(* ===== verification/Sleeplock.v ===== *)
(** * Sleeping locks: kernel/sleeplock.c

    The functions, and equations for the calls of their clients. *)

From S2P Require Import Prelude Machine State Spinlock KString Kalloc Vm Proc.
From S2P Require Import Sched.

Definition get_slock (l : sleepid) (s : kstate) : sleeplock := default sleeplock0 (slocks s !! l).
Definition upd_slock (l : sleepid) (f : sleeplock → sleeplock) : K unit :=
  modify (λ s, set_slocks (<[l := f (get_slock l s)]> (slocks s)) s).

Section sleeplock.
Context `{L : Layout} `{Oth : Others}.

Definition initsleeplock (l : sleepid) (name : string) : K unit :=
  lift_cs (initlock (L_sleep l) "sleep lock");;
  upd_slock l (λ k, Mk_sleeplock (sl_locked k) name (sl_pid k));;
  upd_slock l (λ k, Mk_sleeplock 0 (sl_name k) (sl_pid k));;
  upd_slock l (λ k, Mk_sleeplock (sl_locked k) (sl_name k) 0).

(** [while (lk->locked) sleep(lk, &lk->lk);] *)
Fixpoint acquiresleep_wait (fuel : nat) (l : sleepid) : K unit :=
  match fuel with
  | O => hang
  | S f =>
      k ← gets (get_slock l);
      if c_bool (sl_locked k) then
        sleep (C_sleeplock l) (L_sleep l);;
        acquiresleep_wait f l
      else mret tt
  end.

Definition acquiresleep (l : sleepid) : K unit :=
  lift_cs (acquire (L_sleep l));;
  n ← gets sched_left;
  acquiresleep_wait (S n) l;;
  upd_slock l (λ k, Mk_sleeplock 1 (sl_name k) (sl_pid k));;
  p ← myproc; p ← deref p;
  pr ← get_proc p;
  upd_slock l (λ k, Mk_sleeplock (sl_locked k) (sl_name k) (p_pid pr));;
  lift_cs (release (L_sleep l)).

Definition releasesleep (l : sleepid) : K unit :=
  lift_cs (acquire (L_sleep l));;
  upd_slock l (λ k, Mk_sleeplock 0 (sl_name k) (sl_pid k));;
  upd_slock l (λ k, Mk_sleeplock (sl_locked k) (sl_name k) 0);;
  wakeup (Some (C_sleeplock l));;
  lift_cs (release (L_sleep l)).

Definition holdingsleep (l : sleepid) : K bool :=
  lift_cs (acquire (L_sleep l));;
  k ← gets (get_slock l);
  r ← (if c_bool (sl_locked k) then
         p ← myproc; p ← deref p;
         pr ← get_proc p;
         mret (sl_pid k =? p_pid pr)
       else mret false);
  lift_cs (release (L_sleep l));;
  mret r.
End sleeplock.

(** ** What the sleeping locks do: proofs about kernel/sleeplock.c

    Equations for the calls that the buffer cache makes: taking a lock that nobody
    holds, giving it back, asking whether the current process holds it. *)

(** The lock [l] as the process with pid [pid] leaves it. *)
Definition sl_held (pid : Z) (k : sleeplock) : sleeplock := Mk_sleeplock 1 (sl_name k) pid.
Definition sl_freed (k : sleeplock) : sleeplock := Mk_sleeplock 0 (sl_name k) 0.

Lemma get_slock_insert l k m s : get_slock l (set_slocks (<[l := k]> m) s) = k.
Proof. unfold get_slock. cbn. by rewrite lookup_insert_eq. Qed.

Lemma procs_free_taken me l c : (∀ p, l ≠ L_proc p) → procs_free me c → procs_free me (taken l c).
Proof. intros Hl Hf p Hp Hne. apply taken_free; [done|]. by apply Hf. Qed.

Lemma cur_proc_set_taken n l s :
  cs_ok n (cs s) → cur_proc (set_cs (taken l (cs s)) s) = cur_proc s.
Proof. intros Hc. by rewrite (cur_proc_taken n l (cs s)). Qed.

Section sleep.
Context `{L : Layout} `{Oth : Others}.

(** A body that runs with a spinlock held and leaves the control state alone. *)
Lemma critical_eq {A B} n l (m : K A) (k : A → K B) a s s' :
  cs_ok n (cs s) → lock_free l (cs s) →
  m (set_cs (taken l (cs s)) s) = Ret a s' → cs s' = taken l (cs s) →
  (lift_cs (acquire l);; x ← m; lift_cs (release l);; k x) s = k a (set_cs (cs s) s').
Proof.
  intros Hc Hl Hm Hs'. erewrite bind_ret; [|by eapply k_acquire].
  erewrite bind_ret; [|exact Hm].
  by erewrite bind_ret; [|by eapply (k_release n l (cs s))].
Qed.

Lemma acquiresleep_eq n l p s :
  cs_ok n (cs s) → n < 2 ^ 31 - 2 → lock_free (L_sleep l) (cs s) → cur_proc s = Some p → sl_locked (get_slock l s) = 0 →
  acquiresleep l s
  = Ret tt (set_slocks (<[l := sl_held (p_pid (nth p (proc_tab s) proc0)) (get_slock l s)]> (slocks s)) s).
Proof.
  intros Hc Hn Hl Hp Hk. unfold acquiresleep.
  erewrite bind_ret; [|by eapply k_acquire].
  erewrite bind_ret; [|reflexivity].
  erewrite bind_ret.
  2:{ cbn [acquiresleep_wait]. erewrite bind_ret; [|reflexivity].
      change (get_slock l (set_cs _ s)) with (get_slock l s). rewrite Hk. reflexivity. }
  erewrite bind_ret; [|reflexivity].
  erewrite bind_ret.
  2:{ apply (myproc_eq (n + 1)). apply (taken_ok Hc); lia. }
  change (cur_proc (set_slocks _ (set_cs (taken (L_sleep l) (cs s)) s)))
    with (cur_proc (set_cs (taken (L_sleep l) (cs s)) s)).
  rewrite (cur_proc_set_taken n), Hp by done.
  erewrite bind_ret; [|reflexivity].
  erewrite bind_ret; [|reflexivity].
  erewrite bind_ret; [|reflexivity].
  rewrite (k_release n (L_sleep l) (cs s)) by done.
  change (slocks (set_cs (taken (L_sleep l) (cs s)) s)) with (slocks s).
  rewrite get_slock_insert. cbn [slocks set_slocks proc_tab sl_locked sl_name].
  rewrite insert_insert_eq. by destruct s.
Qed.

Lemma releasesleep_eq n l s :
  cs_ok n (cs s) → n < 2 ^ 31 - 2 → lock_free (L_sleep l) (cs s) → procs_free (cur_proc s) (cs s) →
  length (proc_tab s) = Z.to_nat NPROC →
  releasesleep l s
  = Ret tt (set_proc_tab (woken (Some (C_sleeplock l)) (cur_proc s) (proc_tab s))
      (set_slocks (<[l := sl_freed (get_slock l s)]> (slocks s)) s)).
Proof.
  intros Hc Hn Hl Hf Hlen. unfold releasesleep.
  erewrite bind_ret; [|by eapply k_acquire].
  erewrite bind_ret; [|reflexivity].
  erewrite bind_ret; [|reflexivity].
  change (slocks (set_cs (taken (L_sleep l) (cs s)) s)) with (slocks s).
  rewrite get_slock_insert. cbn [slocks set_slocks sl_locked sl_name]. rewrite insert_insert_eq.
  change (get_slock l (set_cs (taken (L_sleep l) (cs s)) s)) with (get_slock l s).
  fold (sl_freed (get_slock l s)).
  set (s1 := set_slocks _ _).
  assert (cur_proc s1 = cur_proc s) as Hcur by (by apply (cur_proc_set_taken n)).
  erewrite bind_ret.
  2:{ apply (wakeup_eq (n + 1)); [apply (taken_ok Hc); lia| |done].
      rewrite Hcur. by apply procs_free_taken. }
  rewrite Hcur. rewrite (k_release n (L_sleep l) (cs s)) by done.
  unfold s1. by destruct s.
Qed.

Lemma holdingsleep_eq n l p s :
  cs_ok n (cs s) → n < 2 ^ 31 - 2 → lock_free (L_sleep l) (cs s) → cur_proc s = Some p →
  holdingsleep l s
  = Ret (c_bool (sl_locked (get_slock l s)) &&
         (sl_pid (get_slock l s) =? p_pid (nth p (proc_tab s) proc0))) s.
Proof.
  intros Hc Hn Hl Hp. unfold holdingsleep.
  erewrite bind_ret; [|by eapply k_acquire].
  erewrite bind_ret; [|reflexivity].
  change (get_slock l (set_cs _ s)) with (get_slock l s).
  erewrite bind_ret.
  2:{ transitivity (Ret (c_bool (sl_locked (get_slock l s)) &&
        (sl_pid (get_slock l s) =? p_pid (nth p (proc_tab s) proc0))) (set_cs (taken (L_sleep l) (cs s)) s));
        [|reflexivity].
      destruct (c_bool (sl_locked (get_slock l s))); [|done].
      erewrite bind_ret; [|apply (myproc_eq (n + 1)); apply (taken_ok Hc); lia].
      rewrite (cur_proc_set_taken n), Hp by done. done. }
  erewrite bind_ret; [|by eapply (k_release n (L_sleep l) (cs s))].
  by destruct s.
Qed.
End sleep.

======

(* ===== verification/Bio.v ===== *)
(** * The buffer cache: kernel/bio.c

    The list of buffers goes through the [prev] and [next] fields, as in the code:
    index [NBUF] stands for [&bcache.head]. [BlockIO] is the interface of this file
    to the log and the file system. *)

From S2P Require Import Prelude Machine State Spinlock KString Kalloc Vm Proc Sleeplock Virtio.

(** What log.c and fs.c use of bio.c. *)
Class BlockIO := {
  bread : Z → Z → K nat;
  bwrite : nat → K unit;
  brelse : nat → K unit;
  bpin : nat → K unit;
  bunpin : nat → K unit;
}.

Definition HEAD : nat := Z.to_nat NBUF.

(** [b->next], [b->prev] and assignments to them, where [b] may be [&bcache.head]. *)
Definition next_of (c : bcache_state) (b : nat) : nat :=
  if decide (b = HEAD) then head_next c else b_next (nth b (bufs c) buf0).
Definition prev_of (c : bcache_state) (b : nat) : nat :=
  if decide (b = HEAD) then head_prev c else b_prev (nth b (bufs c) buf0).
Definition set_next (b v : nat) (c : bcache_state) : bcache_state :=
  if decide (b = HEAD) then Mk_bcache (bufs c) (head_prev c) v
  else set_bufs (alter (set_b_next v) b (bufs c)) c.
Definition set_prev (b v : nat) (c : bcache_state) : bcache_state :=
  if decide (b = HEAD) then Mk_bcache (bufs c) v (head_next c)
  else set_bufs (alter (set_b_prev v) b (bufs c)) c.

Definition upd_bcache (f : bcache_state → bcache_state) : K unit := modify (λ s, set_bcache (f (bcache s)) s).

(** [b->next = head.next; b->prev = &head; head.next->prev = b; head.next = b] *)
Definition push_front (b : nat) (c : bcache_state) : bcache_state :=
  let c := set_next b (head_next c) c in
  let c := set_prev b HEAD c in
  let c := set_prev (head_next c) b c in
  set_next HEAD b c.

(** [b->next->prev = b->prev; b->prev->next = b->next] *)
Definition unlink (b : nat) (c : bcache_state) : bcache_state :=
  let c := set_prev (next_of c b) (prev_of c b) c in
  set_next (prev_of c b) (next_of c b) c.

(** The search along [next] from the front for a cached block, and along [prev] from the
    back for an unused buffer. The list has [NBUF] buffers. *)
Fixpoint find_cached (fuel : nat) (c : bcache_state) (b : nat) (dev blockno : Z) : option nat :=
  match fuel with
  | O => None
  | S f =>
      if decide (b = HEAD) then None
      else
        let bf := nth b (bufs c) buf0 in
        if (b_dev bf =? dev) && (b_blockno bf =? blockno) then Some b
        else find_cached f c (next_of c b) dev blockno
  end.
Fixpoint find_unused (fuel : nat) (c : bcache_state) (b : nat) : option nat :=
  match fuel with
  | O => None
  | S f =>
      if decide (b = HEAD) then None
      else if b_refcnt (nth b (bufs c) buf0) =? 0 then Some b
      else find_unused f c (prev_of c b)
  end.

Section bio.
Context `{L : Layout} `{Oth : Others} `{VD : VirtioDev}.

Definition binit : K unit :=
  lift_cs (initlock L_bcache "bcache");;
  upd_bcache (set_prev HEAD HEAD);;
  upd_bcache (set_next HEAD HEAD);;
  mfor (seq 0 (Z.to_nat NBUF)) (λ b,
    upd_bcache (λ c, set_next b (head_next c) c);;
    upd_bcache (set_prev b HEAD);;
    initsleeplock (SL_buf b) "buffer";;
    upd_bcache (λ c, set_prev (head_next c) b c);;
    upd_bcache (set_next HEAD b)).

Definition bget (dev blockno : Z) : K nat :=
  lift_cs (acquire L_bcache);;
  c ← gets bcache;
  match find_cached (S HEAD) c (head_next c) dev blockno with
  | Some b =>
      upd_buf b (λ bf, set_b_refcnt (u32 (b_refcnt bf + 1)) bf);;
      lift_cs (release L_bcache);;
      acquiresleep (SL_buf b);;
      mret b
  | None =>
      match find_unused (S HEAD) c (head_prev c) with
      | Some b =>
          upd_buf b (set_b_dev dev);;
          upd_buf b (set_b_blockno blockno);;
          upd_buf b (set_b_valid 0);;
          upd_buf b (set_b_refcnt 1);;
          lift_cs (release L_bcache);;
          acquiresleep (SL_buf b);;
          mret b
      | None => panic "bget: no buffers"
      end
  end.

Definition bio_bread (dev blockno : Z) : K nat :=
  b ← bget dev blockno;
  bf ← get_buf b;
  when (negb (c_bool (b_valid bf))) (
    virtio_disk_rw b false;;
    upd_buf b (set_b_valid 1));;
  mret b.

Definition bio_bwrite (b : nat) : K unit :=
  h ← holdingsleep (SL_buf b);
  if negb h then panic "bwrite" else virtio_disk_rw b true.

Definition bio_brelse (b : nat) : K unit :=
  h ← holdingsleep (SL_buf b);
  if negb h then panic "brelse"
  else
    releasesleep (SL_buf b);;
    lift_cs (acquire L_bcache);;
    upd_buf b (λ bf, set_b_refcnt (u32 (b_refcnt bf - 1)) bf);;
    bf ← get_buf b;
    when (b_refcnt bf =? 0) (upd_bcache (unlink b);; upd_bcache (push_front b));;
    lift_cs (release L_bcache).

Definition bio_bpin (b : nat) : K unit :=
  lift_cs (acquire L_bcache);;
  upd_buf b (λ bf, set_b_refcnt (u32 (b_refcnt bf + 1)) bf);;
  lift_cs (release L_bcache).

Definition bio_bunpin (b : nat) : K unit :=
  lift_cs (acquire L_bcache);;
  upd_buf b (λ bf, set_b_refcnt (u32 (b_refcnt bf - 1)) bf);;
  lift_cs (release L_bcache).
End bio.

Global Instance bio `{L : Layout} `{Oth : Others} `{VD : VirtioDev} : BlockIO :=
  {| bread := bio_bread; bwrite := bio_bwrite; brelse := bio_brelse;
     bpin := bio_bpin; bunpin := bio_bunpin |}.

======

**What is needed:** Retype, in the same exact form, the lines of the material above from the line holding "upd_buf b (set_b_valid 1));;" through the line holding "bpin := bio_bpin;".

**Exercise output:**
    upd_buf b (set_b_valid 1));;
  mret b.

Definition bio_bwrite (b : nat) : K unit :=
  h ← holdingsleep (SL_buf b);
  if negb h then panic "bwrite" else virtio_disk_rw b true.

Definition bio_brelse (b : nat) : K unit :=
  h ← holdingsleep (SL_buf b);
  if negb h then panic "brelse"
  else
    releasesleep (SL_buf b);;
    lift_cs (acquire L_bcache);;
    upd_buf b (λ bf, set_b_refcnt (u32 (b_refcnt bf - 1)) bf);;
    bf ← get_buf b;
    when (b_refcnt bf =? 0) (upd_bcache (unlink b);; upd_bcache (push_front b));;
    lift_cs (release L_bcache).

Definition bio_bpin (b : nat) : K unit :=
  lift_cs (acquire L_bcache);;
  upd_buf b (λ bf, set_b_refcnt (u32 (b_refcnt bf + 1)) bf);;
  lift_cs (release L_bcache).

Definition bio_bunpin (b : nat) : K unit :=
  lift_cs (acquire L_bcache);;
  upd_buf b (λ bf, set_b_refcnt (u32 (b_refcnt bf - 1)) bf);;
  lift_cs (release L_bcache).
End bio.

Global Instance bio `{L : Layout} `{Oth : Others} `{VD : VirtioDev} : BlockIO :=
  {| bread := bio_bread; bwrite := bio_bwrite; brelse := bio_brelse;
     bpin := bio_bpin; bunpin := bio_bunpin |}.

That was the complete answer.